DATA TO EXAMINE below:

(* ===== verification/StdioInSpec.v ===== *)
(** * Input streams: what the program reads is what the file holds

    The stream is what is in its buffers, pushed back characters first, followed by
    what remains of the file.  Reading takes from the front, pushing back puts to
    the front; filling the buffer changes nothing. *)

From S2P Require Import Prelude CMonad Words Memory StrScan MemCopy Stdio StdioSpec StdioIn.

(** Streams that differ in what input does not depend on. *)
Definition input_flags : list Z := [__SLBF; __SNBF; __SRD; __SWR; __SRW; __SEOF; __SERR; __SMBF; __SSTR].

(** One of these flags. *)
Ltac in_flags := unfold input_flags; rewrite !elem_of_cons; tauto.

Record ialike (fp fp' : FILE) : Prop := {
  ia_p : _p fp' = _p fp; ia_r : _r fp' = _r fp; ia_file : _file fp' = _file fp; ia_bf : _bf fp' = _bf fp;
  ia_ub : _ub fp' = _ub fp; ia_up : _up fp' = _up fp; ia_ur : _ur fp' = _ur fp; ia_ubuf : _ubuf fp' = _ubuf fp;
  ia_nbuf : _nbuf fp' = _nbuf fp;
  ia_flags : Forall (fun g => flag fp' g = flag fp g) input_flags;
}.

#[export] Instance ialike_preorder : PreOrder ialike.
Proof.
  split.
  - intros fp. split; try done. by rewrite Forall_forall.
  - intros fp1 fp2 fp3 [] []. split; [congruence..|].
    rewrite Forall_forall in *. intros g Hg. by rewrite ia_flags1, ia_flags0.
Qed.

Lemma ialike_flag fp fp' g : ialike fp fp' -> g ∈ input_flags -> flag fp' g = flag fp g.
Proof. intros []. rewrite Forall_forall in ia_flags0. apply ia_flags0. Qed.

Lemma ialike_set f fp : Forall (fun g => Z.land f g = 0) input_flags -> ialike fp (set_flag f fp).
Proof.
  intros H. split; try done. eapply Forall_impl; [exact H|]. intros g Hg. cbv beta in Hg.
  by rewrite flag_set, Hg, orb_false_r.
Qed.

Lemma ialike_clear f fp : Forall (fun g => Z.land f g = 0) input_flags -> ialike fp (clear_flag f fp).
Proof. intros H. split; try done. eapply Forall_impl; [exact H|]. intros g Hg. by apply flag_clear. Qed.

End of DATA TO EXAMINE.
DATA TO EXAMINE below:

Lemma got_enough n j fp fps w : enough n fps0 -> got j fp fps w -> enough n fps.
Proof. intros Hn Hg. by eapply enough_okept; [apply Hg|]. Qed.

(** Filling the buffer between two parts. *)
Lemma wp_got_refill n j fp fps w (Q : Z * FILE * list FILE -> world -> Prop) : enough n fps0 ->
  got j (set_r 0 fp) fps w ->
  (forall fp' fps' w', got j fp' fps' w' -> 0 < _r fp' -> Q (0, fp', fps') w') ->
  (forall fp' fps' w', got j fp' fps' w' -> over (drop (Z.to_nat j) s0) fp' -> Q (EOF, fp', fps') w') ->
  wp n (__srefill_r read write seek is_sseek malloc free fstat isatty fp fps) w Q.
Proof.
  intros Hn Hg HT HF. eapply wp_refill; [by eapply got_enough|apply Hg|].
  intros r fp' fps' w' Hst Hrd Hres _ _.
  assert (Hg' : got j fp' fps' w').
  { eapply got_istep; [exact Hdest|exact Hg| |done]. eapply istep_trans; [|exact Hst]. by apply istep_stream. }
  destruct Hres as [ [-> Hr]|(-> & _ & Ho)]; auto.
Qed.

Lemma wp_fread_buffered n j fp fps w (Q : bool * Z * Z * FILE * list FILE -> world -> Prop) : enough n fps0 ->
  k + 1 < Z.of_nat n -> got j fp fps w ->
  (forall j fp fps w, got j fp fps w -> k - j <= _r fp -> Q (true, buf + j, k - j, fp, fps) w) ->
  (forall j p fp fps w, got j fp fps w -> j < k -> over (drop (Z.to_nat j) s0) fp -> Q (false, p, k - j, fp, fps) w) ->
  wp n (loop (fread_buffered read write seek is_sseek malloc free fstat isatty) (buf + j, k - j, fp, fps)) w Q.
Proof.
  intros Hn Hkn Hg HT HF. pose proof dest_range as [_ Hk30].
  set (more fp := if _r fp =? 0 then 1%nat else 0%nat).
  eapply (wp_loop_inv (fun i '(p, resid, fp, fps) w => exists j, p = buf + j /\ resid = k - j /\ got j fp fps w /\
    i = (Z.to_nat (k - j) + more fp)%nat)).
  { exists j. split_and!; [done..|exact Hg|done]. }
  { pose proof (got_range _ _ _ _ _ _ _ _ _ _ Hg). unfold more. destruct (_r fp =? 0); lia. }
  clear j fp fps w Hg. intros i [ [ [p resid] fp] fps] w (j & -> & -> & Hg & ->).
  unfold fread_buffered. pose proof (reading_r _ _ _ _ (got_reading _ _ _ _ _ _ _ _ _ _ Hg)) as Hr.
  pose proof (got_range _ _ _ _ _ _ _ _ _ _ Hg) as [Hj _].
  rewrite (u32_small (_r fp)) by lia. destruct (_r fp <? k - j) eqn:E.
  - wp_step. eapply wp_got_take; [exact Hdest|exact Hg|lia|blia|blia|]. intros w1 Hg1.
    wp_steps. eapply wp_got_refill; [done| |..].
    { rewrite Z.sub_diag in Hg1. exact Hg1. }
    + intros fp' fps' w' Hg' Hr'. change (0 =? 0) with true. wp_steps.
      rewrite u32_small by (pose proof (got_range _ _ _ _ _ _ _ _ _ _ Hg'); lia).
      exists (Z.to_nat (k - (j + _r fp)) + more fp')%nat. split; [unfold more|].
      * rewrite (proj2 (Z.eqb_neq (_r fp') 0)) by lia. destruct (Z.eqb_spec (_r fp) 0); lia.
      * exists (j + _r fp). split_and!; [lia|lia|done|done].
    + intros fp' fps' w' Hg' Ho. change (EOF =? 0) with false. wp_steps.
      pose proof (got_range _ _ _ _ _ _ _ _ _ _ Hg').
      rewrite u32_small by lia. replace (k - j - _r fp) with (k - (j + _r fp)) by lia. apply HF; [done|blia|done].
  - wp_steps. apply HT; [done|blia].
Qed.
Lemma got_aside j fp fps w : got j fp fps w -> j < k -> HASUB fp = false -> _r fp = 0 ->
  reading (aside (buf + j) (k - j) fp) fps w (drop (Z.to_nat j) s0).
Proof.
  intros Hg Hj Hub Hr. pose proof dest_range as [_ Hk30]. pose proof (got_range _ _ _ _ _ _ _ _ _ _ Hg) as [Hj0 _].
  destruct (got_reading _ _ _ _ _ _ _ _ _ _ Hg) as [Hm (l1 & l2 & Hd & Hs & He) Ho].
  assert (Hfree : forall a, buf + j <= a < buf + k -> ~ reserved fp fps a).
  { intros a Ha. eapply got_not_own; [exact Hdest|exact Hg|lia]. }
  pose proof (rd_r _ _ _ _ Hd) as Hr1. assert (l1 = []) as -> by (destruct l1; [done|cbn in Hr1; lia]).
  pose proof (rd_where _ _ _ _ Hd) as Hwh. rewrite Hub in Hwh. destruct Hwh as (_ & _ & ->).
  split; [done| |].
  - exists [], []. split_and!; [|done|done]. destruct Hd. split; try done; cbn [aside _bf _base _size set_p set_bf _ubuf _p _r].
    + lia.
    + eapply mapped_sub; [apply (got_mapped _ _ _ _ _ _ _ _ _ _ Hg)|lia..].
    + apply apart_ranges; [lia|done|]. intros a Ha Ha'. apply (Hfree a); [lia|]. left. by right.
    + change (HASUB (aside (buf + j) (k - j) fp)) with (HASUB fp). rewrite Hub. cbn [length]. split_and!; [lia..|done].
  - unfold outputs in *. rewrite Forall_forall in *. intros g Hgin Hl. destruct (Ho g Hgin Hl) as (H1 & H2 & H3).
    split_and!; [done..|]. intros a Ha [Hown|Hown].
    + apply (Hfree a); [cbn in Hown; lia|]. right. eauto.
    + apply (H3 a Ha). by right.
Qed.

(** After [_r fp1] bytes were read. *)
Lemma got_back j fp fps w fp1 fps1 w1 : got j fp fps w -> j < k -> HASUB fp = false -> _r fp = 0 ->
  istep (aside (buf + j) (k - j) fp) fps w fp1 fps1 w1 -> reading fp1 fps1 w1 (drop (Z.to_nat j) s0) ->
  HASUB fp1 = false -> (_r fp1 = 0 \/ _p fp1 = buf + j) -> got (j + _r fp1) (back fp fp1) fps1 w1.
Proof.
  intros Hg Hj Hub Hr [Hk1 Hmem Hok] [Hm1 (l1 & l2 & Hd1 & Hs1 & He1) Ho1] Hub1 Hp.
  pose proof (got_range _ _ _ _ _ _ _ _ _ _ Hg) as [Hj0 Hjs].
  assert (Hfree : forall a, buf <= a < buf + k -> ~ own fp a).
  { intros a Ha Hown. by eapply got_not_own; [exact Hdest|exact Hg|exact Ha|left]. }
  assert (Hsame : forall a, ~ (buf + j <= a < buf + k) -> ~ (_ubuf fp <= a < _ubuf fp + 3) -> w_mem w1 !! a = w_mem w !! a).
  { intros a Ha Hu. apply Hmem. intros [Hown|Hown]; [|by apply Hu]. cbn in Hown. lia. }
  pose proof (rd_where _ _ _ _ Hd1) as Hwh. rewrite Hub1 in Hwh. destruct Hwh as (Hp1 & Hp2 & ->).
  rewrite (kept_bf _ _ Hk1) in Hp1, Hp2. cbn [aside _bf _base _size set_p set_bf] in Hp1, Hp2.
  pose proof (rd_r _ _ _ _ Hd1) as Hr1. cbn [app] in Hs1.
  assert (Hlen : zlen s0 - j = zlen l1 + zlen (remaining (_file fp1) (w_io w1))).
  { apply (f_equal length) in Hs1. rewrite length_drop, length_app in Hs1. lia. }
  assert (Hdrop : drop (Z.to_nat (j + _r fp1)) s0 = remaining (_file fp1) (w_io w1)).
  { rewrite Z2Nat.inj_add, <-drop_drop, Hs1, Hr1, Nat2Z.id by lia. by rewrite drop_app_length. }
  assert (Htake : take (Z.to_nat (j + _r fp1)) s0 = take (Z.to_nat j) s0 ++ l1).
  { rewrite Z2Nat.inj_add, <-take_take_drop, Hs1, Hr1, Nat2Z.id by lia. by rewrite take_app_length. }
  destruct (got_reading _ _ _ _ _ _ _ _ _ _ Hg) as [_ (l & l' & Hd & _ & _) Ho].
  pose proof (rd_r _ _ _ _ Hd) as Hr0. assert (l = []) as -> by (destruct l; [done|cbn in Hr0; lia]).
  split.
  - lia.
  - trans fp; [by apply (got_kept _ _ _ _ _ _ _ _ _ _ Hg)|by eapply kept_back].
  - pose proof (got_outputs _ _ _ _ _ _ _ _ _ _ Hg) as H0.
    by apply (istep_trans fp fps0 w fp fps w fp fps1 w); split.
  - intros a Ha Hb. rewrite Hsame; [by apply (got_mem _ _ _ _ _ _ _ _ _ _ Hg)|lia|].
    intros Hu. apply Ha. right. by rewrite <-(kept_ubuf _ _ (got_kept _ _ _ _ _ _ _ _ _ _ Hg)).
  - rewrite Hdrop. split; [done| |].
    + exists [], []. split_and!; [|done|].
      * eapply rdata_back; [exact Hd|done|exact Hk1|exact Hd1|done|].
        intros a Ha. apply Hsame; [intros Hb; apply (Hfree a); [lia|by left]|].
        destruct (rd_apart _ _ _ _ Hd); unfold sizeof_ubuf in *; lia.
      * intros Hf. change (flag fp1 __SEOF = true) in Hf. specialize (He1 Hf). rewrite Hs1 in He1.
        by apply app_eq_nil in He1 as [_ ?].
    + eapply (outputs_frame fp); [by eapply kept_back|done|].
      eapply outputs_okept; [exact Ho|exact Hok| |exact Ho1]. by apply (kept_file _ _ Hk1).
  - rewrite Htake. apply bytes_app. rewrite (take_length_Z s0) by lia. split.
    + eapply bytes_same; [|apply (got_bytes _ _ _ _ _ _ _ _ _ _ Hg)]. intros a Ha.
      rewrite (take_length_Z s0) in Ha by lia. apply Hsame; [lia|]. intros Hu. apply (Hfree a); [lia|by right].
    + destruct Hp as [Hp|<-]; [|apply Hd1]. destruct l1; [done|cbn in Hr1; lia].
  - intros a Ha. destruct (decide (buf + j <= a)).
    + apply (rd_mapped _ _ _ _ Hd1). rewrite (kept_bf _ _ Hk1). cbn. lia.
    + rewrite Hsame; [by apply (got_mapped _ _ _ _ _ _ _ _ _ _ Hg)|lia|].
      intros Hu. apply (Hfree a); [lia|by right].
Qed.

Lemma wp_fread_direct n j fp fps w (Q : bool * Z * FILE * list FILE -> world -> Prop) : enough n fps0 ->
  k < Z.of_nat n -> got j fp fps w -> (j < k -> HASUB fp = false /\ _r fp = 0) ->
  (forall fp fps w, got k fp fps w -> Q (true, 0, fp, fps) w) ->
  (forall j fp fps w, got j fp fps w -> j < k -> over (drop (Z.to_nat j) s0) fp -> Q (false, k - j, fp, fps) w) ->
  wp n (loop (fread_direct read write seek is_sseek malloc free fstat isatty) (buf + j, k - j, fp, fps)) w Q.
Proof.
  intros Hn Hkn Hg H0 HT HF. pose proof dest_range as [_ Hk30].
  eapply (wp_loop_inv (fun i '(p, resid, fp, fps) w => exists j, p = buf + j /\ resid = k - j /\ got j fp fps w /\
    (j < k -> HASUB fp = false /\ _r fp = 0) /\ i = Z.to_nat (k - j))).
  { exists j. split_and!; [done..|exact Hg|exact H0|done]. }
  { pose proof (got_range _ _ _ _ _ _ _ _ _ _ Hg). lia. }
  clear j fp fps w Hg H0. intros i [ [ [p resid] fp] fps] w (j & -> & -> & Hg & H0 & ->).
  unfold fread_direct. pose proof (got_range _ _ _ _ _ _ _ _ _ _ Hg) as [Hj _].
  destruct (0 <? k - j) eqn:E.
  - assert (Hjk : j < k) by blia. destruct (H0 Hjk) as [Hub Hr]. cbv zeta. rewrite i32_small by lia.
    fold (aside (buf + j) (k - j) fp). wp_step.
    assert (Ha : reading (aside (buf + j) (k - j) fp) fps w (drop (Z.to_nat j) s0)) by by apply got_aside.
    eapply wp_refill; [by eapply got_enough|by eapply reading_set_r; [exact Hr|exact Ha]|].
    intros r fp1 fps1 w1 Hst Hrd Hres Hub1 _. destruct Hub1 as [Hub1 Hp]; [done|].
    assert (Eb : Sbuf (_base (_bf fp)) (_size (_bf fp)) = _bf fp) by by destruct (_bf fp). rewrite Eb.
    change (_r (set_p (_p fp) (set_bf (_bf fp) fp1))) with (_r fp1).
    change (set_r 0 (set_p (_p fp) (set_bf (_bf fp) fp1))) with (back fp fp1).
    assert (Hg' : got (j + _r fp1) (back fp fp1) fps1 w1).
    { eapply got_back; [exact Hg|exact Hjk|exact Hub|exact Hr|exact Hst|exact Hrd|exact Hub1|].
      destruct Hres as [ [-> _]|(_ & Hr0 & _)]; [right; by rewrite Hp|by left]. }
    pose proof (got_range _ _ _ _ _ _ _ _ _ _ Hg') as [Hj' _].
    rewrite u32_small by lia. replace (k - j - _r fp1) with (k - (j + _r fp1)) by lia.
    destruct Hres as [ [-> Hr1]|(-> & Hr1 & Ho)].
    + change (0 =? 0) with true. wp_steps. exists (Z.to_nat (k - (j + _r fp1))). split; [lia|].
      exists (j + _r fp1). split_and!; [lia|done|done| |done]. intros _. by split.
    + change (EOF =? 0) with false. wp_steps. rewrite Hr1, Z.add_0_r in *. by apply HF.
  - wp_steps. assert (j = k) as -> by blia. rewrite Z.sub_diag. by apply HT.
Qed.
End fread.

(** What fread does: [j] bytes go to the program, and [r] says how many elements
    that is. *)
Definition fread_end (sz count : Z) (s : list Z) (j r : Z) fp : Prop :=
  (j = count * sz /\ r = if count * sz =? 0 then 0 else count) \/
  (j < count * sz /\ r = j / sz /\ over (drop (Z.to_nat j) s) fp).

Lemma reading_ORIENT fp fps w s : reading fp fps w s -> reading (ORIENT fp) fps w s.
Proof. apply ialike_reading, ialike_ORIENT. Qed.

End of DATA TO EXAMINE.

▸ **PROBLEM**
Taking the entries above, write out exactly each line from the one holding "(** Streams that" to the one holding "ia_nbuf : _nbuf fp' = _nbuf fp;", both included, and stop there.

▸ **ANSWER TO THIS EXERCISE**
(** Streams that differ in what input does not depend on. *)
Definition input_flags : list Z := [__SLBF; __SNBF; __SRD; __SWR; __SRW; __SEOF; __SERR; __SMBF; __SSTR].

(** One of these flags. *)
Ltac in_flags := unfold input_flags; rewrite !elem_of_cons; tauto.

Record ialike (fp fp' : FILE) : Prop := {
  ia_p : _p fp' = _p fp; ia_r : _r fp' = _r fp; ia_file : _file fp' = _file fp; ia_bf : _bf fp' = _bf fp;
  ia_ub : _ub fp' = _ub fp; ia_up : _up fp' = _up fp; ia_ur : _ur fp' = _ur fp; ia_ubuf : _ubuf fp' = _ubuf fp;
  ia_nbuf : _nbuf fp' = _nbuf fp;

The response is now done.